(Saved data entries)
(* ===== verification/WaitQueue.v ===== *)
(** What the operations of a queue (qlib/kernel/kernel/waiter/queue.rs) do to the list of
    its entries: registering, unregistering, notifying, clearing and asking for the events. *)
From S2P Require Import Prelude WaitList WaitListThm WaitListOps.

#[local] Open Scope Z_scope.

(** The entries of [l] that a notification with [m] reaches. *)
Definition reached (h : Waits) (m : Z) (l : list positive) : list (positive * Z) :=
  omap (fun e => if answers h m e then slot h e else None) l.

Lemma reached_ext h h' m l : (forall x, entries h' !! x = entries h !! x) -> reached h' m l = reached h m l.
Proof.
  intros He. unfold reached, omap. induction l as [| e l IH]; [done |]. simpl. rewrite IH. clear IH.
  unfold answers, slot, ctx. by rewrite !He.
Qed.

Lemma Notify_loop_ok fuel h m p l :
  waits_ok h -> seg h p l None -> threads h l -> (length l < fuel)%nat ->
  returns (Notify_loop fuel h m (first_or l None)) (fun h' => (forall x, entries h' !! x = entries h !! x) /\ rings (reached h m l) h h').
Proof.
  revert h p l. induction fuel as [| fuel IH]; intros h p l Ho Hs Ht Hf; [lia |]. destruct l as [| e l]; simpl.
  { apply returns_ret. split; [done | by apply rings_refl]. }
  destruct Hs as [Hl Hs]. destruct (Ht e ltac:(set_solver)) as [c Hc]. destruct (links_some _ _ _ _ Hl) as (s & Es & _ & Ns).
  eapply returns_bind; [by eapply (Notify_effect h e c m) |]. intros [h1 b] (-> & He & Hr). cbv beta iota.
  assert (Es1 : entries h1 !! e = Some s) by (by rewrite He). rewrite (get_entry_ok _ _ _ Es1), bind_ret, Ns.
  pose proof (rings_effect [] Key_default _ _ _ He Hr) as Ef.
  eapply returns_mono; [apply (IH h1 (Some e) l); [by eapply effect_ok | | | simpl in Hf; lia] |].
  - eapply seg_ext; [| exact Hs]. intros x _. unfold links. by rewrite He.
  - eapply effect_threads; [exact Ef |]. intros x Hx. apply Ht. set_solver.
  - intros h' [He' Hr']. split; [intros x; by rewrite He', He |]. rewrite (reached_ext h h1) in Hr' by done.
    pose proof (rings_trans _ _ _ _ _ Hr Hr') as Hrt. destruct (answers h m e); [| exact Hrt].
    unfold slot. rewrite Hc. exact Hrt.
Qed.

(** A notification gives its event to every entry of the queue whose mask answers, and
    changes nothing else. *)
Lemma Queue_Notify_ok h q l m :
  wl_rep h q l -> waits_ok h -> threads h l ->
  returns (Queue_Notify h q m) (fun h' => (forall x, entries h' !! x = entries h !! x) /\ rings (reached h m l) h h').
Proof.
  intros Hr Ho Ht. unfold Queue_Notify. rewrite (rep_head _ _ _ Hr).
  eapply Notify_loop_ok; [done | apply Hr | done | by eapply wl_rep_length].
Qed.

(** Registering sets the mask of the entry and appends it. *)
Lemma EventRegister_ok h q l e s m :
  wl_rep h q l -> e ∉ l -> unlinked h e -> entries h !! e = Some s ->
  returns (Queue_EventRegister h q e m) (fun '(h', q') => wl_rep h' q' (l ++ [e]) /\
    waiters h' = waiters h /\ scheduled h' = scheduled h /\ (forall x, x ∉ e :: l -> entries h' !! x = entries h !! x) /\
    forall x, payload h' x = if decide (x = e) then Some (m, context s) else payload h x).
Proof.
  intros Hr He Hu Hs. unfold Queue_EventRegister, SetMask. rewrite (upd_entry_ok _ _ s) by done. rewrite bind_ret.
  set (h1 := put_entry h e (set_mask m s)).
  assert (Hl : forall x, links h1 x = links h x).
  { intros x. unfold h1. destruct (decide (x = e)) as [-> | N]; [| by apply links_put_ne]. rewrite links_put_eq. unfold links. by rewrite Hs. }
  eapply returns_mono; [apply (PushBack_rep h1 q l e); [by eapply wl_rep_links | done | unfold unlinked; by rewrite Hl] |].
  intros [h' q'] [Hr' [W S F P]]. split_and!; [done | done | done | |].
  - intros x Hx. rewrite F by done. apply entries_put_ne. set_solver.
  - intros x. rewrite P. unfold payload, h1. destruct (decide (x = e)) as [-> | N]; [by rewrite entries_put_eq | by rewrite entries_put_ne].
Qed.

Lemma ready_clear h w id b x i :
  waiters h !! w = Some b -> 0 <= id < 64 -> 0 <= i ->
  ready (put_waiter h w (mkWaiter (Z.ldiff (bitmap b) (bit id)) (w_mask b) (idCnt b) (w_state b) (w_taskId b))) x i =
    ready h x i && negb (bool_decide (x = w /\ i = id)).
Proof.
  intros Hb Hid Hi. unfold ready. simpl. destruct (decide (x = w)) as [-> | N].
  - rewrite lookup_insert_eq, Hb. simpl. rewrite Z.ldiff_spec, testbit_bit by lia. f_equal. f_equal. apply bool_decide_ext. naive_solver.
  - rewrite lookup_insert_ne by done. rewrite (bool_decide_eq_false_2 (x = w /\ i = id)) by naive_solver. by rewrite andb_true_r.
Qed.

(** Unregistering takes the event of the entry, if there is one, and the entry. *)
Lemma EventUnregister_ok h q l1 e l2 c :
  wl_rep h q (l1 ++ e :: l2) -> waits_ok h -> ctx h e = Some c ->
  returns (Queue_EventUnregister h q e) (fun '(h', q') => wl_rep h' q' (l1 ++ l2) /\ unlinked h' e /\
    (forall x, x ∉ l1 ++ e :: l2 -> entries h' !! x = entries h !! x) /\ (forall x, payload h' x = payload h x) /\
    (forall x, is_Some (waiters h !! x) -> is_Some (waiters h' !! x)) /\
    forall x i, 0 <= i -> ready h' x i = ready h x i && negb (bool_decide (x = waiter c /\ i = waiterID c))).
Proof.
  intros Hr Ho Hc. destruct (waits_ok_ctx _ _ _ Ho Hc) as [[b Hb] Hid]. unfold Queue_EventUnregister, WaitEntry_Clear.
  revert Hc. unfold ctx. destruct (entries h !! e) as [s |] eqn:Es; [| done]. simpl. destruct (context s) as [| c'] eqn:Ec; [done |]. intros [= ->].
  rewrite (get_entry_ok _ _ _ Es), bind_ret, Ec. unfold Waiter_Clear, get_waiter. rewrite Hb, !bind_ret.
  eapply returns_mono; [apply (Remove_wl_rep _ q l1 e l2); by apply (wl_rep_links h) |].
  intros [h' q'] (Hr' & [W S F P] & Hu). split_and!; [done | done | done | done | |].
  - intros x [bx Hx]. rewrite W. simpl. destruct (decide (x = waiter c)) as [-> |]; [by rewrite lookup_insert_eq | rewrite lookup_insert_ne; by eauto].
  - intros x i Hi. unfold ready at 1. rewrite W. rewrite <- (ready_clear h _ _ b) by (done || lia). done.
Qed.

Lemma Clear_loop_ok fuel h p l :
  waits_ok h -> seg h p l None -> threads h l -> (length l < fuel)%nat ->
  returns (Clear_loop fuel h (first_or l None)) (fun h' => (forall x, entries h' !! x = entries h !! x) /\
    (forall x, is_Some (waiters h !! x) -> is_Some (waiters h' !! x)) /\
    forall x i, 0 <= i -> ready h' x i = ready h x i && negb (bool_decide ((x, i) ∈ omap (slot h) l))).
Proof.
  revert h p l. induction fuel as [| fuel IH]; intros h p l Ho Hs Ht Hf; [lia |]. destruct l as [| e l]; cbn [first_or Clear_loop].
  { apply returns_ret. split_and!; [done | done |]. intros x i _. by rewrite andb_true_r. }
  destruct Hs as [Hl Hs]. destruct (Ht e ltac:(set_solver)) as [c Hc]. destruct (waits_ok_ctx _ _ _ Ho Hc) as [[b Hb] Hid].
  destruct (links_some _ _ _ _ Hl) as (s & Es & _ & Ns). unfold WaitEntry_Clear. rewrite (get_entry_ok _ _ _ Es), bind_ret.
  pose proof Hc as Hcx. unfold ctx in Hcx. rewrite Es in Hcx. simpl in Hcx. destruct (context s) as [| c'] eqn:Ec; [done |]. injection Hcx as ->.
  unfold Waiter_Clear, get_waiter. rewrite Hb, !bind_ret. set (h1 := put_waiter _ _ _).
  assert (Es1 : entries h1 !! e = Some s) by done. rewrite (get_entry_ok _ _ _ Es1), bind_ret, Ns.
  assert (Hw1 : forall x, is_Some (waiters h !! x) -> is_Some (waiters h1 !! x)).
  { intros x [bx Hx]. unfold h1. simpl. destruct (decide (x = waiter c)) as [-> |]; [by rewrite lookup_insert_eq | rewrite lookup_insert_ne; by eauto]. }
  eapply returns_mono; [apply (IH h1 (Some e) l); [| by apply (seg_ext h) | | simpl in Hf; lia] |].
  - intros x sx cx Hx Hcx. destruct (Ho x sx cx Hx Hcx). auto.
  - intros x Hx. destruct (Ht x ltac:(set_solver)) as [cx Hcx]. by exists cx.
  - intros h' (He' & Hw' & Hr'). split_and!; [done | auto |]. intros x i Hi. rewrite Hr' by done. unfold h1 at 1. rewrite ready_clear by (done || lia).
    assert (E : omap (slot h) (e :: l) = (waiter c, waiterID c) :: omap (slot h1) l) by (unfold omap; simpl; unfold slot at 1; by rewrite Hc).
    rewrite E, <- andb_assoc. f_equal. rewrite <- negb_orb. f_equal. apply eq_true_iff_eq.
    rewrite orb_true_iff, !bool_decide_eq_true, elem_of_cons. naive_solver.
Qed.

(** Clearing a queue takes the events of its entries. *)
Lemma Queue_Clear_ok h q l :
  wl_rep h q l -> waits_ok h -> threads h l ->
  returns (Queue_Clear h q) (fun h' => (forall x, entries h' !! x = entries h !! x) /\
    (forall x, is_Some (waiters h !! x) -> is_Some (waiters h' !! x)) /\
    forall x i, 0 <= i -> ready h' x i = ready h x i && negb (bool_decide ((x, i) ∈ omap (slot h) l))).
Proof.
  intros Hr Ho Ht. unfold Queue_Clear. rewrite (rep_head _ _ _ Hr).
  eapply Clear_loop_ok; [done | apply Hr | done | by eapply wl_rep_length].
Qed.

Lemma Events_loop_ok fuel h acc p l :
  seg h p l None -> (length l < fuel)%nat ->
  Events_loop fuel h acc (first_or l None) =
    Ret (foldl (fun a e => Z.lor a (match entries h !! e with Some s => mask s | None => 0 end)) acc l).
Proof.
  revert acc p l. induction fuel as [| fuel IH]; intros acc p l Hs Hf; [lia |]. destruct l as [| e l]; [done |]. simpl.
  destruct Hs as [Hl Hs]. destruct (links_some _ _ _ _ Hl) as (s & Es & _ & Ns). rewrite (get_entry_ok _ _ _ Es), bind_ret, Ns, Es.
  by apply (IH _ (Some e)); [| simpl in Hf; lia].
Qed.

(** The events of a queue are the masks of its entries together. *)
Lemma Events_ok h q l :
  wl_rep h q l -> Events h q = Ret (foldl (fun a e => Z.lor a (match entries h !! e with Some s => mask s | None => 0 end)) 0 l).
Proof.
  intros Hr. unfold Events. rewrite (rep_head _ _ _ Hr). eapply Events_loop_ok; [apply Hr | by eapply wl_rep_length].
Qed.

**ACTIVITY**
Could you repeat exactly the lines above from the line with "unfold Waiter_Clear, get_waiter. rewrite Hb, !bind_ret. set" up to and including the line with "- intros x sx", and only those?

**RESULT OF THIS TASK**
  unfold Waiter_Clear, get_waiter. rewrite Hb, !bind_ret. set (h1 := put_waiter _ _ _).
  assert (Es1 : entries h1 !! e = Some s) by done. rewrite (get_entry_ok _ _ _ Es1), bind_ret, Ns.
  assert (Hw1 : forall x, is_Some (waiters h !! x) -> is_Some (waiters h1 !! x)).
  { intros x [bx Hx]. unfold h1. simpl. destruct (decide (x = waiter c)) as [-> |]; [by rewrite lookup_insert_eq | rewrite lookup_insert_ne; by eauto]. }
  eapply returns_mono; [apply (IH h1 (Some e) l); [| by apply (seg_ext h) | | simpl in Hf; lia] |].
  - intros x sx cx Hx Hcx. destruct (Ho x sx cx Hx Hcx). auto.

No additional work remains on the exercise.